Chapter 5 — Compliance Day 1

The Conflict

GDPR says delete everything. Data Vault says delete nothing. Both are right.

GDPR Article 17 PII Isolation Artificial Hubs EU AI Act Data Mesh

The Conflict

GDPR says delete everything. Data Vault says delete nothing. Both are law. Both are right. Resolving this conflict is one of the hardest problems in data engineering.

Language Bridge — Compliance

Compliance — from Latin complēre: “to fill up, to fulfill, to complete.”

Same root as complete (fulfilled, nothing missing) and complement (what fills a gap).

Why this word: Compliance means fulfilling an obligation completely. Not partially, not approximately. When GDPR says “delete,” compliance means actually deleted — from every layer, every backup, every mart. The word itself tells you: half-measures don’t count.

Language Bridge — Erasure

Erasure — from Latin erasura, from eradere: “to scrape off.” In Roman times, writing was done on wax tablets. To erase, you scraped the wax flat.

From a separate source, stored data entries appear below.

(* ===== verification/GoHttp.v ===== *)
(** The parts of Go's [net/http] the program uses: requests, the response writer,
    [http.Error], and the routing of [ServeMux]. *)
From S2P Require Import Prelude GoStrings.

(** * Requests and responses of net/http *)

Record request := mkRequest {
  Method : GoString;
  Host : GoString;
  RemoteAddr : GoString;
  URL_Path : GoString;
  URL_String : GoString
}.

(** What a handler has written: headers, the status once it is decided, the body. *)
Record ResponseWriter := mkResponseWriter {
  rw_header : gmap GoString GoString;
  rw_status : option Z;
  rw_body : bytes
}.

Definition new_response : ResponseWriter := mkResponseWriter ∅ None [].

Definition set_header (k v : GoString) (w : ResponseWriter) : ResponseWriter :=
  mkResponseWriter (<[k := v]> (rw_header w)) (rw_status w) (rw_body w).

(** [WriteHeader]: only the first call counts. *)
Definition write_header (code : Z) (w : ResponseWriter) : ResponseWriter :=
  mkResponseWriter (rw_header w) (Some (default code (rw_status w))) (rw_body w).

(** [Write]: decides the status 200 if none was written. *)
Definition write (b : bytes) (w : ResponseWriter) : ResponseWriter :=
  let w := write_header 200 w in
  mkResponseWriter (rw_header w) (rw_status w) (rw_body w ++ b).

(** [http.Error]. *)
Definition http_Error (msg : GoString) (code : Z) (w : ResponseWriter) : ResponseWriter :=
  let w := set_header (str "Content-Type") (str "text/plain; charset=utf-8") w in
  let w := set_header (str "X-Content-Type-Options") (str "nosniff") w in
  write (msg ++ [10%gb]) (write_header code w).

(** * The ServeMux of net/http

    The router of Go 1.21, which is also the one that later releases give a program
    without a [go.mod] file ([GODEBUG=httpmuxgo121=1]).  It works on the decoded path.
    A request for [/dir] is redirected to [/dir/] when only the latter is registered,
    and a request for a path that is not clean to the clean one; the paths of CONNECT
    requests are not cleaned.  The request target [*] is not represented. *)

(** [path.Clean] of a rooted path: its components, without the empty ones and
    ["."], each [".."] taking back the component before it. *)
Fixpoint clean_components (acc l : list GoString) : list GoString :=
  match l with
  | [] => rev acc
  | c :: l =>
      if decide (c = [] ∨ c = str ".") then clean_components acc l
      else if decide (c = str "..") then clean_components (tail acc) l
      else clean_components (c :: acc) l
  end.

Definition path_Clean (p : GoString) : GoString :=
  47%gb :: Join (clean_components [] (Split p 47%gb)) (str "/").

(** [cleanPath]: a path that ends in a slash keeps it. *)
Definition cleanPath (p : GoString) : GoString :=
  match p with
  | [] => str "/"
  | _ =>
      let p := if HasPrefix p (str "/") then p else 47%gb :: p in
      let np := path_Clean p in
      if HasSuffix p (str "/") && negb (bool_decide (np = str "/")) then np ++ str "/" else np
  end.

(** Where a request goes, for handlers named by the elements of [H]. *)
Inductive route (H : Type) :=
| RHandle (h : H)
| RRedirect (path : GoString)
| RNotFound.
Arguments RHandle {H} h.
Arguments RRedirect {H} path.
Arguments RNotFound {H}.

(** [pathMatch]: a pattern that ends in a slash matches by prefix. *)
Definition pathMatch (pattern path : GoString) : bool :=
  if HasSuffix pattern (str "/") then HasPrefix path pattern else bool_decide (path = pattern).

(** [mux.handler], for patterns no two of which match the same path. *)
Fixpoint mux_handler {H} (pats : list (GoString * H)) (path : GoString) : route H :=
  match pats with
  | [] => RNotFound
  | (pat, h) :: pats => if pathMatch pat path then RHandle h else mux_handler pats path
  end.

(** [mux.shouldRedirectRLocked], for patterns without a host. *)
Definition should_redirect {H} (pats : list (GoString * H)) (path : GoString) : bool :=
  let registered p := existsb (λ pat, bool_decide (pat.1 = p)) pats in
  negb (registered path) && negb (bool_decide (path = [])) && registered (path ++ str "/") &&
  negb (HasSuffix path (str "/")).

(** [mux.Handler]. *)
Definition mux_route {H} (pats : list (GoString * H)) (method path : GoString) : route H :=
  let p := if decide (method = str "CONNECT") then path else cleanPath path in
  if should_redirect pats p then RRedirect (p ++ str "/")
  else if decide (p = path) then mux_handler pats path
  else RRedirect p.

(** * Lemmas *)

(** On a clean path the method does not matter. *)
Lemma mux_route_clean {H} (pats : list (GoString * H)) method path :
  cleanPath path = path →
  mux_route pats method path =
    if should_redirect pats path then RRedirect (path ++ str "/") else mux_handler pats path.
Proof.
  intros Hc. unfold mux_route. rewrite Hc.
  assert ((if decide (method = str "CONNECT") then path else path) = path) as -> by by case_decide.
  by rewrite (decide_True (P := path = path)).
Qed.

(** A name that stays in place in a path. *)
Definition plain (name : GoString) : Prop :=
  47%gb ∉ name ∧ name ≠ [] ∧ name ≠ str "." ∧ name ≠ str "..".

Lemma Split_not_in s c : c ∉ s → Split s c = [s].
Proof.
  induction s as [|x s IH]; simpl; [done|]. rewrite not_elem_of_cons. intros [Hx Hs].
  rewrite decide_False by congruence. by rewrite IH.
Qed.

Lemma Split_app a c s : c ∉ a → Split (a ++ c :: s) c = a :: Split s c.
Proof.
  induction a as [|x a IH]; simpl; [by rewrite decide_True|]. rewrite not_elem_of_cons.
  intros [Hx Ha]. rewrite decide_False by congruence. by rewrite IH.
Qed.

Lemma clean_components_plain acc l :
  Forall plain l → clean_components acc l = rev acc ++ l.
Proof.
  intros Hl. revert acc. induction Hl as [|c l (_ & H1 & H2 & H3) _ IH]; intros acc; simpl.
  { by rewrite app_nil_r. }
  rewrite decide_False by naive_solver. rewrite decide_False by done.
  rewrite IH. simpl. by rewrite <- app_assoc.
Qed.

Lemma clean_components_nil acc l : clean_components acc ([] :: l) = clean_components acc l.
Proof. done. Qed.

Lemma Join_snoc_slash dirs name :
  47%gb :: Join (dirs ++ [name]) (str "/") = flat_map (λ d, 47%gb :: d) dirs ++ 47%gb :: name.
Proof.
  induction dirs as [|d dirs IH]; [done|]. cbn [flat_map app].
  rewrite <- app_assoc, <- IH. by destruct dirs.
Qed.

(** A path of plain components is clean. *)
Lemma cleanPath_components dirs name :
  Forall plain dirs → plain name →
  cleanPath (flat_map (λ d, 47%gb :: d) dirs ++ 47%gb :: name) =
    flat_map (λ d, 47%gb :: d) dirs ++ 47%gb :: name.
Proof.
  intros Hd Hn. set (p := flat_map (λ d, 47%gb :: d) dirs ++ 47%gb :: name).
  assert (∃ p', p = 47%gb :: p') as [p' Hp'] by (subst p; destruct dirs; by eexists).
  unfold cleanPath. rewrite Hp'. change (HasPrefix (47%gb :: p') (str "/")) with
    (bool_decide (47%gb :: take 0 p' = str "/")). rewrite bool_decide_true by done. rewrite <- Hp'.
  assert (HasSuffix p (str "/") = false) as ->.
  { apply bool_decide_eq_false. intros [_ H]. destruct Hn as (Hs & Hne & _).
    destruct (exists_last Hne) as (name' & c & ->). subst p.
    rewrite (app_comm_cons name' [c]), app_assoc in H.
    rewrite drop_app_length' in H by (rewrite !length_app; simpl; lia).
    injection H as ->. set_solver. }
  cbn [andb]. unfold path_Clean.
  assert (Split p 47%gb = [] :: dirs ++ [name]) as ->.
  { subst p. clear Hp' p'. destruct Hn as (Hs & _).
    assert (∀ l, 47%gb ∉ l → Split (l ++ flat_map (λ d, 47%gb :: d) dirs ++ 47%gb :: name) 47%gb =
      l :: dirs ++ [name]) as Hsplit; [|exact (Hsplit [] ltac:(set_solver))].
    induction Hd as [|d dirs (Hds & _) _ IH]; intros l Hl; cbn [flat_map app].
    - by rewrite Split_app, Split_not_in.
    - rewrite Split_app by done. rewrite <- app_assoc. by rewrite IH. }
  rewrite clean_components_nil, clean_components_plain; [|apply Forall_app; split; [done|by apply Forall_singleton]].
  apply Join_snoc_slash.
Qed.

Lemma cleanPath_file dir name :
  plain dir → plain name →
  cleanPath (47%gb :: dir ++ 47%gb :: name) = 47%gb :: dir ++ 47%gb :: name.
Proof.
  intros Hd Hn. pose proof (cleanPath_components [dir] name) as H. cbn [flat_map] in H.
  rewrite app_nil_r in H. apply H; [by apply Forall_singleton|done].
Qed.

Lemma plain_len name : 47%gb ∉ name → 3 ≤ length name → plain name.
Proof. intros. split; [done|]. split_and!; intros ->; simpl in *; lia. Qed.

Why this word: Article 17 uses “right to erasure” rather than “right to deletion” because erasure implies thoroughness. You don’t just remove the record — you scrape away all traces. In a data warehouse with 6+ layers, that scraping reaches deep.

4-Layer Explanation — GDPR Core
L1 Plain language — for anyone

GDPR is a European law that gives people control over their personal data. If someone asks a company to delete their data, the company has to do it.

L2 With mechanism — how it works

GDPR (General Data Protection Regulation) applies to any organization processing personal data of EU residents. It grants specific rights — access, erasure, portability, rectification — and imposes obligations: purpose limitation, data minimization, accountability. Enforceable since May 2018. Fines up to EUR 20M or 4% of global annual turnover for the most serious violations (Art. 83(5)); EUR 10M or 2% for other violations (Art. 83(4)).

L3 Technical — full detail

GDPR was designed for transactional databases where you find a row and delete it. Data warehouses keep everything forever for analytical purposes. These two design philosophies are in direct conflict. The regulation doesn’t distinguish between an operational database and a data warehouse — Article 17 applies to both. This means right to erasure requires a multi-layer deletion: staging, Raw Vault, Business Vault, Information Marts, and backups.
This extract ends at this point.